Um die Sendung zu erfüllen, die Jesus uns aufträgt, dürfen wir weder träge noch feige sein. In der zweiten Lesung haben wir gehört, daß der Apostel Paulus als Gefangener in Rom seinen treuen Schüler Timotheus zum Mut und zur Standhaftigkeit im Zeugnis für Christus ermahnte, dies auch um den Preis, harten Verfolgungen ausgesetzt zu werden, immer in der festen Gewißheit: »Wenn wir mit Christus gestorben sind, werden wir auch mit ihm leben; wenn wir standhaft bleiben, werden wir auch mit ihm herrschen« (2 Tim 2,11–12). Die Hochherzigkeit des verstorbenen Kardinals – die von ihm in vielfältige Werke der Nächstenliebe, besonders für Kinder in verschiedenen Teilen der Welt, umgesetzt wurde – soll uns eine Ermutigung sein, alle unsere physischen und geistigen Ressourcen für das Evangelium einzusetzen; sie möge uns dazu anspornen, für die Verteidigung des menschlichen Lebens tätig zu sein; sie möge uns helfen, beständig auf das Ziel unserer irdischen Pilgerschaft zu schauen. Und welcher Art dieses trostvolle Ziel ist, zeigt uns der hl. Johannes, wenn er uns in dem vorhin verkündeten Abschnitt aus der Geheimen Offenbarung die Vision von einem »neuen Himmel« und einer »neuen Erde« (Offb 21,2) zur Betrachtung vorlegt und vor unserem Blick die prophetischen Umrisse der »heiligen Stadt« zeichnet, des »neuen Jerusalem…, wie eine Braut, die sich für ihren Mann geschmückt hatte« (ebd., 21,2).

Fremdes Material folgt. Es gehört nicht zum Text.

(* ===== verification/RlcAmTxInv.v ===== *)
(** * RLC acknowledged mode: invariant of the transmitting side

    [mem e wait retx] is the invariant of the three lists of segments of the
    transmitting side and of the SDU headers they share: reference counters, tail
    pointer, buffer status and the number of buffered bytes are consistent with
    the lists.  The lists that wait for an acknowledgement and for
    retransmission are arguments, since [process_control_pdu] rebuilds them.
    This file proves the operations of the upper layer: new SDUs, discard and
    re-establishment. *)

From S2P Require Import Prelude TimeStat RlcPdu RlcSdu RlcRxManager RlcEntity RlcUm RlcUmTx.
From S2P Require Import RlcAm RlcAmStatus RlcAmControl RlcAmRx RlcAmRxSpec RlcAmTx.

Module AmTxInv.
Import Entity Am.

(** Size of the PDU that carries a segment. *)
Definition pdu_size (e : t) (s : Seg.t) : Z := compute_pdu_header_size e s + Seg.size s.

(** Only a segment that is not the first has an offset, only the last one ends
    where its SDU ends. *)
Definition seg_ok (st : Store.t) (s : Seg.t) : Prop :=
  exists d, Store.sdus st !! Seg.sdu s = Some d /\ Sdu.size d <= NR_SDU_MAX
    /\ (Seg.is_last s = true <-> Seg.so s + Seg.size s = Sdu.size d)
    /\ (if Seg.is_first s then Seg.so s = 0 else 0 < Seg.so s /\ 0 < Seg.size s).

(** The SDU of a segment has an SN. *)
Definition numbered (M : Z) (st : Store.t) (s : Seg.t) : Prop :=
  exists d, Store.sdus st !! Seg.sdu s = Some d /\ 0 <= Sdu.sn d < M.

(** A segment of the transmission list: the SN is assigned when the first part
    of the SDU is sent. *)
Definition unsent (M : Z) (st : Store.t) (s : Seg.t) : Prop :=
  exists d, Store.sdus st !! Seg.sdu s = Some d /\ Seg.is_last s = true
    /\ if Seg.is_first s then Sdu.sn d = -1 else 0 <= Sdu.sn d < M.

(** Two segments of an SDU have different bytes, two SDUs have different SNs. *)
Definition disjoint (s s' : Seg.t) : Prop :=
  (Seg.so s < Seg.so s' /\ Seg.so s + Seg.size s <= Seg.so s')
  \/ (Seg.so s' < Seg.so s /\ Seg.so s' + Seg.size s' <= Seg.so s).

Definition apart (st : Store.t) (l : list Seg.t) : Prop :=
  forall s s', s ∈ l -> s' ∈ l -> Seg.node s <> Seg.node s' ->
    if decide (Seg.sdu s = Seg.sdu s') then disjoint s s'
    else forall d d', Store.sdus st !! Seg.sdu s = Some d -> Store.sdus st !! Seg.sdu s' = Some d' ->
           0 <= Sdu.sn d -> Sdu.sn d <> Sdu.sn d'.

Record mem (e : t) (wait retx : list Seg.t) : Prop := {
  m_cfg : AmRxSpec.cfg e;
  m_next : 0 <= tx_next e < sn_modulus e;
  m_next_ack : 0 <= tx_next_ack e < sn_modulus e;
  m_store : Store.store_ok (st e) (tx_list e ++ wait ++ retx);
  m_bytes : Store.bytes (st e) = tx_size e;
  m_end : tx_end e = Store.tail_of (tx_list e);
  m_tx : Entity.tx_size (bstatus (common e)) = zsum (pdu_size e) (tx_list e);
  m_retx : retx_size (bstatus (common e)) = zsum (pdu_size e) retx;
  m_segs : Forall (seg_ok (st e)) (tx_list e ++ wait ++ retx);
  m_sdus : NoDup (map Seg.sdu (tx_list e));
  m_unsent : Forall (unsent (sn_modulus e) (st e)) (tx_list e);
  m_numbered : Forall (numbered (sn_modulus e) (st e)) (wait ++ retx);
  m_apart : apart (st e) (tx_list e ++ wait ++ retx);
  m_avg : TimeStat.wf (txsdu_avg_time_to_tx (common e))
}.

(** The entity between two calls; [lost] are segments that no list holds any
    more, see [AmControlSpec]. *)
Definition wf (e : t) (lost : list Seg.t) : Prop :=
  mem e (wait_list e) (retransmit_list e ++ lost)
  /\ wait_end e = Store.tail_of (wait_list e).

(** What the receiving side depends on. *)
Definition rx_part (e : t) :=
  (AmRxSpec.rx_fields e, rx_next_status_trigger e, t_reassembly_start e, t_current e,
   t_reassembly e).

(** The order of the two lists is irrelevant. *)
#[global] Instance mem_proper : Proper ((=) ==> (≡ₚ) ==> (≡ₚ) ==> iff) mem.
Proof.
  assert (Himp : forall e w w' r r', w ≡ₚ w' -> r ≡ₚ r' -> mem e w r -> mem e w' r').
  { intros e w w' r r' Hw Hr [H1 H2 H3 H4 H5 H6 H7 H8 H9 H10 H11 H12 H13 H14].
    constructor; try done; rewrite <- ?Hw, <- ?Hr; try done.
    - by rewrite <- (zsum_perm _ _ _ Hr).
    - intros s s' Hs Hs'. rewrite <- Hw, <- Hr in Hs, Hs'. by apply H13. }
  intros e ? <- w w' Hw r r' Hr. split; by apply Himp.
Qed.

Lemma seg_ok_related st st' l :
  Store.related Store.same_bytes st st' l -> Forall (seg_ok st) l -> Forall (seg_ok st') l.
Proof.
  intros Hr Hl. unfold Store.related in Hr. rewrite Forall_forall in *. intros s Hs.
  destruct (Hr s Hs) as (d & d' & L & L' & _ & Hsz). destruct (Hl s Hs) as (d1 & L1 & H).
  exists d'. assert (d1 = d) as -> by congruence. by rewrite Hsz.
Qed.

Lemma numbered_related M st st' l :
  Store.related Store.same_hdr st st' l -> Forall (numbered M st) l -> Forall (numbered M st') l.
Proof.
  intros Hr Hl. unfold Store.related in Hr. rewrite Forall_forall in *. intros s Hs.
  destruct (Hr s Hs) as (d & d' & L & L' & _ & Hsn & _). destruct (Hl s Hs) as (d1 & L1 & H).
  exists d'. assert (d1 = d) as -> by congruence. by rewrite Hsn.
Qed.

Lemma unsent_related M st st' l :
  Store.related Store.same_hdr st st' l -> Forall (unsent M st) l -> Forall (unsent M st') l.
Proof.
  intros Hr Hl. unfold Store.related in Hr. rewrite Forall_forall in *. intros s Hs.
  destruct (Hr s Hs) as (d & d' & L & L' & _ & Hsn & _). destruct (Hl s Hs) as (d1 & L1 & H).
  exists d'. assert (d1 = d) as -> by congruence. by rewrite Hsn.
Qed.

Lemma apart_nil st : apart st [].
Proof. by intros s s' Hs%elem_of_nil. Qed.

Lemma apart_related st st' l l' :
  Store.related Store.same_hdr st st' l' -> l' ⊆ l -> apart st l -> apart st' l'.
Proof.
  intros Hr Hsub Ha s s' Hs Hs' Hn. pose proof (Ha s s' (Hsub s Hs) (Hsub s' Hs') Hn) as H.
  destruct (decide _); [done|]. intros d d' L L' Hd. unfold Store.related in Hr.
  rewrite Forall_forall in Hr.
  destruct (Hr s Hs) as (d1 & d2 & L1 & L2 & _ & E & _).
  destruct (Hr s' Hs') as (d3 & d4 & L3 & L4 & _ & E' & _).
  assert (d2 = d) as -> by congruence. assert (d4 = d') as -> by congruence.
  rewrite E, E'. rewrite E in Hd. by apply (H d1 d3).
Qed.

(** A new SDU has no SN. *)
Lemma apart_new st st' l s d :
  Store.related Store.same_hdr st st' l -> apart st l -> Store.sdus st' !! Seg.sdu s = Some d ->
  Sdu.sn d = -1 -> Forall (fun x => Seg.sdu x <> Seg.sdu s) l -> apart st' (s :: l).
Proof.
  intros Hr Ha Hd Hsn Hne. apply (apart_related st st' l l) in Ha; [|done..].
  rewrite Forall_forall in Hne.
  intros x y Hx Hy Hxy. apply elem_of_cons in Hx as [->|Hx], Hy as [->|Hy]; [done| | |by apply Ha].
  - rewrite decide_False by (intros E; by apply (Hne y)). intros d1 d2 L1 _ H0.
    assert (d1 = d) as -> by congruence. lia.
  - rewrite decide_False by (by apply Hne). intros d1 d2 L1 L2 H0.
    assert (d2 = d) as -> by congruence. lia.
Qed.

(** The header size depends on the configuration only. *)
Lemma pdu_size_cfg e e' s : sn_field_length e' = sn_field_length e -> pdu_size e' s = pdu_size e s.
Proof. intros H. unfold pdu_size, compute_pdu_header_size. by rewrite H. Qed.

Lemma zsum_pdu_size_cfg e e' l :
  sn_field_length e' = sn_field_length e -> zsum (pdu_size e') l = zsum (pdu_size e) l.
Proof. intros H. induction l; simpl; [done|]. rewrite IHl. by erewrite pdu_size_cfg. Qed.

(** The fields of [mem], the store and the counters apart. *)
Definition base (e : t) :=
  (sn_field_length e, sn_modulus e, window_size e, tx_next e, tx_next_ack e, tx_list e, tx_end e).

Lemma base_cfg e e' : base e' = base e -> AmRxSpec.cfg e -> AmRxSpec.cfg e'.
Proof.
  intros E [H1 H2 H3]. unfold base in E. injection E as E1 E2 E3 _ _ _ _.
  constructor; by rewrite ?E1, ?E2, ?E3.
Qed.

Lemma base_fields e e' :
  base e' = base e ->
  sn_field_length e' = sn_field_length e /\ sn_modulus e' = sn_modulus e
  /\ tx_next e' = tx_next e /\ tx_next_ack e' = tx_next_ack e /\ tx_list e' = tx_list e
  /\ tx_end e' = tx_end e.
Proof. unfold base. intros. split_and!; congruence. Qed.

(** The store changed, and segments were taken away from the lists. *)
Lemma mem_shrink e e' w w' r r' :
  mem e w r -> base e' = base e ->
  Store.store_ok (st e') (tx_list e ++ w' ++ r') ->
  Store.related Store.same_hdr (st e) (st e') (tx_list e ++ w' ++ r') ->
  w' ++ r' ⊆ w ++ r ->
  Store.bytes (st e') = tx_size e' ->
  Entity.tx_size (bstatus (common e')) = Entity.tx_size (bstatus (common e)) ->
  retx_size (bstatus (common e')) = zsum (pdu_size e) r' ->
  TimeStat.wf (txsdu_avg_time_to_tx (common e')) ->
  mem e' w' r'.
Proof.
  intros [H1 H2 H3 H4 H5 H6 H7 H8 H9 H10 H11 H12 H13 H14] Hb Hst Hrel Hsub Hbytes Htx Hretx Havg.
  destruct (base_fields _ _ Hb) as (B1 & B2 & B3 & B4 & B5 & B6).
  pose proof (Store.related_bytes _ _ _ Hrel) as Hrel'.
  assert (Hsub' : tx_list e ++ w' ++ r' ⊆ tx_list e ++ w ++ r) by set_solver.
  constructor; rewrite ?B2, ?B3, ?B4, ?B5, ?B6, ?Htx, ?Hretx; try done.
  - by apply (base_cfg e).
  - by rewrite (zsum_pdu_size_cfg e e').
  - by rewrite (zsum_pdu_size_cfg e e').
  - apply (seg_ok_related (st e)); [done|]. rewrite Forall_forall in *. auto.
  - apply (unsent_related _ (st e)); [|done]. eapply Store.related_sub; [|exact Hrel]. set_solver.
  - apply (numbered_related _ (st e)); [|rewrite Forall_forall in *; auto].
    eapply Store.related_sub; [|exact Hrel]. set_solver.
  - by apply (apart_related (st e) _ (tx_list e ++ w ++ r)).
Qed.

(** The SDUs and SDU ends that were not sent yet: offset and bytes. *)
Definition queue (e : t) : list (Z * list Z) :=
  map (fun s => (Seg.so s, Store.seg_bytes (st e) s)) (tx_list e).

(** What the operations of the upper layer leave alone. *)
Definition upper_frame (e : t) :=
  (rx_part e, trace (common e), wait_list e, wait_end e, retransmit_list e, tx_maxsize e,
   (tx_next e, tx_next_ack e, poll_sn e, sn_field_length e, sn_modulus e, window_size e)).

(** What the transmitting side depends on. *)
Definition tx_part (e : t) :=
  (base e, tx_size e, wait_list e, wait_end e, retransmit_list e, st e, bstatus (common e),
   txsdu_avg_time_to_tx (common e)).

Verehrte Brüder und liebe Freunde, wenden wir niemals den Blick von dieser Vision ab: Blicken wir auf die Ewigkeit, indem wir – wenn auch unter Schwierigkeiten und Sorgen – im voraus die Freude über die künftige »Wohnung Gottes unter den Menschen« genießen, wo unser Erlöser unsere Tränen abwischen wird und wo »der Tod nicht mehr sein wird, keine Trauer, keine Klage, keine Mühsal. Denn was früher war, ist vergangen« (vgl. ebd., 21,4). Wir wollen annehmen, daß der liebe Kardinal Alfonso López Trujillo, für den wir nochmals beten wollen, schon in dieser Wohnung des Lichts und der Freude angekommen ist. Maria möge ihn aufnehmen und die Engel und Heiligen ihn ins Paradies begleiten: Möge seine nach Gott dürstende Seele schließlich in das »Heiligtum« der unendlichen Liebe eintreten und für immer in Frieden ruhen. Amen!